:: Directions for this task ::
Needed from the data below: every line from the one with "row that matches" up to and including the one with "match groups with", repeated exactly and with nothing else.

Stored items:

(** The flush: every pending object is inserted, in the order of [add]; the
    first statement that fails stops it. *)
Fixpoint flush (now : datetime) (objs : list ObjectState) (d : Database)
  : Result (list ObjectState) * Database :=
  match objs with
  | [] => (Ok [], d)
  | Persistent r :: rest =>
      match flush now rest d with
      | (Ok rest', d') => (Ok (Persistent r :: rest'), d')
      | (Raise e, d') => (Raise e, d')
      end
  | Pending m :: rest =>
      match INSERT now m d with
      | (Raise e, d1) => (Raise e, d1)
      | (Ok r, d1) =>
          match flush now rest d1 with
          | (Ok rest', d2) => (Ok (Persistent r :: rest'), d2)
          | (Raise e, d2) => (Raise e, d2)
          end
      end
  end.

(** [db.commit()]: flush, then commit; a failed flush rolls the transaction
    back, drops the new objects and lets the exception through. *)
Definition commit : M unit :=
  fun s =>
    match flush (utcnow s) (identity_map s) (bind s) with
    | (Ok objs, d) => (Ok tt, mkSession d objs (utcnow s))
    | (Raise e, d) => (Raise e, mkSession (ROLLBACK (bind s) d) [] (utcnow s))
    end.

(** The row of the table that carries the primary key of [r]. *)
Definition SELECT_by_pk (d : Database) (r : Row) : option Row :=
  match r with
  | UserRow u =>
      option_map UserRow
        (find (fun x => User.id x =? User.id u) (fastapi_usersp d))
  | ProductRow p =>
      option_map ProductRow
        (find (fun x => Product.id x =? Product.id p) (products d))
  | SaleRow s =>
      option_map SaleRow (find (fun x => Sale.id x =? Sale.id s) (sales d))
  | PurchaseRow p =>
      option_map PurchaseRow
        (find (fun x => Purchase.id x =? Purchase.id p) (purchases d))
  end.

(** [db.refresh(obj)]: the attributes are read again from the row. *)
Definition refresh (obj : nat) : M Row :=
  fun s =>
    match nth_error (identity_map s) obj with
    | Some (Persistent r) =>
        match SELECT_by_pk (bind s) r with
        | Some r' => (Ok r', s)
        | None => (Raise InvalidRequestError, s)
        end
    | _ => (Raise InvalidRequestError, s)
    end.

(** [db.close()]: whatever the session held is released; what remains is the
    database as the last commit or rollback left it. *)
Definition close (s : Session) : Database := bind s.

(** A path operation run on a session of its own over [d], closed after. *)
Definition run {A : Type} (op : M A) (d : Database) (now : datetime)
  : Result A * Database :=
  let (r, s) := op (SessionLocal d now) in (r, close s).

(** ** Queries *)

(** [left.outerjoin(right, onclause)]: every left row, paired with each right
    row that matches it, or with NULL when none does. *)
Definition outerjoin {A B : Type} (left : list A) (right : list B)
    (onclause : A -> B -> bool) : list (A * option B) :=
  flat_map
    (fun a =>
       match filter (onclause a) right with
       | [] => [(a, None)]
       | matches => map (fun b => (a, Some b)) matches
       end)
    left.

(** One more row for the groups gathered so far: it joins the group of its
    key, or opens a new group after the others. *)
Fixpoint add_to_group {X : Type} (key : X -> Z) (r : X)
    (groups : list (X * list X)) : list (X * list X) :=
  match groups with
  | [] => [(r, [r])]
  | (first, members) :: rest =>
      if key first =? key r then (first, members ++ [r]) :: rest
      else (first, members) :: add_to_group key r rest
  end.

(** The groups of the rows by key: each with its first row (the source of
    the columns that are not aggregated) and all its rows in table order. *)
Definition gather {X : Type} (key : X -> Z) (rows : list X)
  : list (X * list X) :=
  fold_left (fun groups r => add_to_group key r groups) rows [].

:: Answer below ::
    row that matches it, or with NULL when none does. *)
Definition outerjoin {A B : Type} (left : list A) (right : list B)
    (onclause : A -> B -> bool) : list (A * option B) :=
  flat_map
    (fun a =>
       match filter (onclause a) right with
       | [] => [(a, None)]
       | matches => map (fun b => (a, Some b)) matches
       end)
    left.

(** One more row for the groups gathered so far: it joins the group of its
    key, or opens a new group after the others. *)
Fixpoint add_to_group {X : Type} (key : X -> Z) (r : X)
    (groups : list (X * list X)) : list (X * list X) :=
  match groups with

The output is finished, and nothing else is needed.